An old hippie reborn through New Age navel-gazing, Henning cannot communicate without words like “oneness”, “sacred”, “healing” and, of course, “love”. Alas, he butted his head against those bulldozers for so long that even 12-step programmes and “countless hours of psychotherapy” couldn’t save him from the brutal realisation that he and his fellow environmentalists were getting nowhere against big business.
Buddhism and trees got him back on track, he says, but one still worries whether his children, whom he christened Forest and Tundra, stay in touch.
Dr Henning can be an interesting voice. At a World Buddhist University seminar last year, he explained articulately how Deep Ecology stands apart from ecology in that it’s not human-centred.
“Sustainability is a popular concept, but it is still measured by human needs … Other creatures need to be considered on an equal basis and should be given equal status as human beings. They should be allowed their space.”
Yet somehow, in his book two years earlier, he was being chainsawed by a tree at Wat Dhammakala: “How dare you try to define, dictate or manipulate relationships with other people … Stop being so silly – let your light shine through … Sit up straight. Be a friend to yourself.”
“There’s too much clutter in your world!” barked an “old stump” in Queensland, Australia. “Too much holistic/spiritual stuff.”
What would the Buddha have thought if he’d been told that? But the contradiction goes unexplained, as do the occasional lapses into tree species identification when he’s promised himself he wouldn’t because “species are more real when we simply experience them without trying to label them”. Personally I like a little science in my spiritualism, but Henning, shunning a decent editor, lumbers on.

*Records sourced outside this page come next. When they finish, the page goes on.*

Lemma run_access_step c a : cache_ok c -> access_ok (block_size (fs_device c)) a ->
  exists r c', run_access a c = Done (r, c') /\ cache_ok c' /\
    block_size (fs_device c') = block_size (fs_device c) /\ device_step (view c) a r (view c').
Proof.
  intros Hc Ha. destruct a as [s size ofs|s buf|s buf size ofs]; simpl in Ha |- *.
  - destruct Ha as (H1 & H2 & H3 & H4).
    destruct (cache_read_at_run c s size ofs Hc H1 H2 H3 H4) as (c' & E & Hok & Hsz & Hv).
    do 2 eexists. split; [exact E|]. split_and!; try done. by constructor.
  - destruct Ha as [H1 H2]. destruct (cache_write_run c s buf Hc H1 H2) as (c' & E & Hok & Hsz & Hv).
    exists [], c'. rewrite (bind_done _ _ _ _ _ E). split_and!; try done. by constructor.
  - destruct Ha as (H1 & H2 & H3 & H4 & H5 & H6).
    destruct (cache_write_at_run c s buf size ofs Hc H1 H2 H3 H4 H5 H6) as (c' & E & Hok & Hsz & Hv1 & Hv2).
    exists [], c'. rewrite (bind_done _ _ _ _ _ E). split_and!; try done.
    apply (step_write_part _ s buf size ofs (if resident c s then view c s else blank_sector)).
    + destruct (resident c s); [by left | by right].
    + intros x. destruct (Z.eqb_spec x s) as [->|]; [done | by apply Hv2].
Qed.

Lemma run_accesses_steps l : forall c,
  cache_ok c -> Forall (access_ok (block_size (fs_device c))) l ->
  exists rs c', run_accesses l c = Done (rs, c') /\ cache_ok c' /\ device_steps (view c) l rs (view c').
Proof.
  induction l as [|a l IH]; intros c Hc Hl; [exists [], c; by split_and!; [..|constructor]|].
  apply Forall_cons in Hl as [Ha Hl]. cbn [run_accesses].
  destruct (run_access_step c a Hc Ha) as (r & c1 & E1 & Hc1 & Hsz & Hst). rewrite (bind_done _ _ _ _ _ E1).
  rewrite <- Hsz in Hl. destruct (IH c1 Hc1 Hl) as (rs & c2 & E2 & Hc2 & Hsts).
  rewrite (bind_done _ _ _ _ _ E2). exists (r :: rs), c2. split_and!; try done. by econstructor.
Qed.
End histories.

(** ** Properties *)


Definition filled (b : Z) : list Z := replicate 512 b.

Lemma filled_ok b : is_byte b -> sector_ok (filled b).
Proof. intros. split; [done|]. by apply Forall_replicate. Qed.

Definition demo_disk : cache memory_disk :=
  mk_cache (mk_block "hda2"%string BLOCK_FILESYS 100 {[5 := filled 7]} 0 0) [] false.

Lemma demo_disk_ok : cache_ok demo_disk.
Proof.
  split_and!; try done; [split; [|done] | constructor].
  apply map_Forall_singleton. by apply filled_ok.
Qed.


(** C38: a partial write to a sector that is not resident destroys the rest of
    the sector.  [cache_write_with_size_and_offset] asks for the sector as a
    write, a miss then zero-fills the frame instead of reading the device, and
    every byte outside the written range reads as zero afterwards, whatever the
    device held. *)
Theorem partial_write_miss_zeroes {D} `{!BlockOps D} (c : cache D) (s size ofs : Z) (buf : list Z)
  (Hc : cache_ok c) (Hs : 0 <= s < block_size (fs_device c)) (Hmiss : resident c s = false)
  (H1 : 0 <= size) (H2 : 0 <= ofs) (H3 : ofs + size <= 512)
  (H4 : size <= Z.of_nat (length buf)) (H5 : Forall is_byte buf) :
  exists c' c'' d, cache_write_with_size_and_offset s buf size ofs c = Done (tt, c') /\
    cache_read s c' = Done (d, c'') /\
    slice (Z.to_nat ofs) (Z.to_nat size) d = take (Z.to_nat size) buf /\
    forall i, (i < 512)%nat -> ~ (ofs <= Z.of_nat i < ofs + size) -> d !! i = Some 0.
Proof.
  destruct (cache_write_at_run c s buf size ofs Hc Hs H1 H2 H3 H4 H5) as (c' & E & Hok & Hsz & Hv & _).
  rewrite Hmiss in Hv. rewrite <- Hsz in Hs. destruct (cache_read_run c' s Hok Hs) as (c'' & E' & _).
  exists c', c'', (view c' s). rewrite Hv in *.
  assert (length (take (Z.to_nat size) buf) = Z.to_nat size) as Ht by (rewrite length_take; lia).
  assert (length blank_sector = 512%nat) as Hb by done. split_and!; try done.
  - rewrite <- Ht at 1. apply slice_patch_same. rewrite Ht, Hb. lia.
  - intros i Hi Hout. rewrite lookup_patch by (rewrite Ht, Hb; lia). rewrite Ht, decide_False by lia.
    by apply lookup_replicate_2.
Qed.

(** The sector held 512 sevens; one byte is written. *)
Lemma partial_write_miss_zeroes_witness :
  exists c' c'' d, cache_write_with_size_and_offset 5 [1] 1 0 demo_disk = Done (tt, c') /\
    cache_read 5 c' = Done (d, c'') /\ d !! 1%nat = Some 0 /\ view demo_disk 5 !! 1%nat = Some 7.
Proof.
  destruct (partial_write_miss_zeroes demo_disk 5 1 0 [1] demo_disk_ok) as (c' & c'' & d & E1 & E2 & _ & Hz);
    try (simpl; lia); [reflexivity | repeat constructor; lia |].
  exists c', c'', d. split_and!; [exact E1 | exact E2 | apply Hz; simpl; lia | reflexivity].
Defined.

In another Thailand anecdote, Henning is comforted by “Tropical Tree” outside his Bangkok apartment and its popularity with the neighbourhood birds and bugs, only to find it gone when he returns the next year to resume his work saving Asia’s forests. The “tense and hurried” (and rich) Thai man who’d bought the next-door property had, in his lust for modernity, added it to Nature’s casualty list.
Grist for the mai pen rai mill, it’s a loss Henning mourns in passing while citing “demonstrated experiments” that a plant’s outline can be photographed even after it’s snatched away. Thus Tropical Tree still waves outside his window and “offers me the help and support of its presence”.
In the telling of his tree tales, Dr Henning beavers away at the need to see trees as a bridge between Mother Earth and Father Sky, by which humans can recognise their shortcomings, master their egos and connect with the infinite. Buddha was born, meditated, found nirvana and died beneath trees, so “maybe the trees were a channel from the cosmos”.
This is good stuff for young people, who might even get a kick out of the saga of “Spruce” the spruce that takes up a third of the book with mountain meadow golly-gees and side lessons in civics, politics and, naturally, the balance of nature.
But there, around about puberty, the book’s value as recommended reading is surpassed by more interesting things.
Older teens might prefer Jack Kerouac’s 1958 forest-ranger novel “The Dharma Bums”, in which our drunken hero finds satori with the help of the poet Gary Snyder.
Adults genuinely interested in watching the woodchips fly can explore Deep Ecology, in which good folks like Snyder and especially the amazing Arne Naess (a Norwegian mountaineer who was still free-climbing the Rockies at age 80) suggest that biodiversity can only be protected by reducing the human population and inducing economic and technological upheaval.
And for people who pine for spirituality, well, there are always the teachings of the Buddha. I’d count on his translations of the trees any day.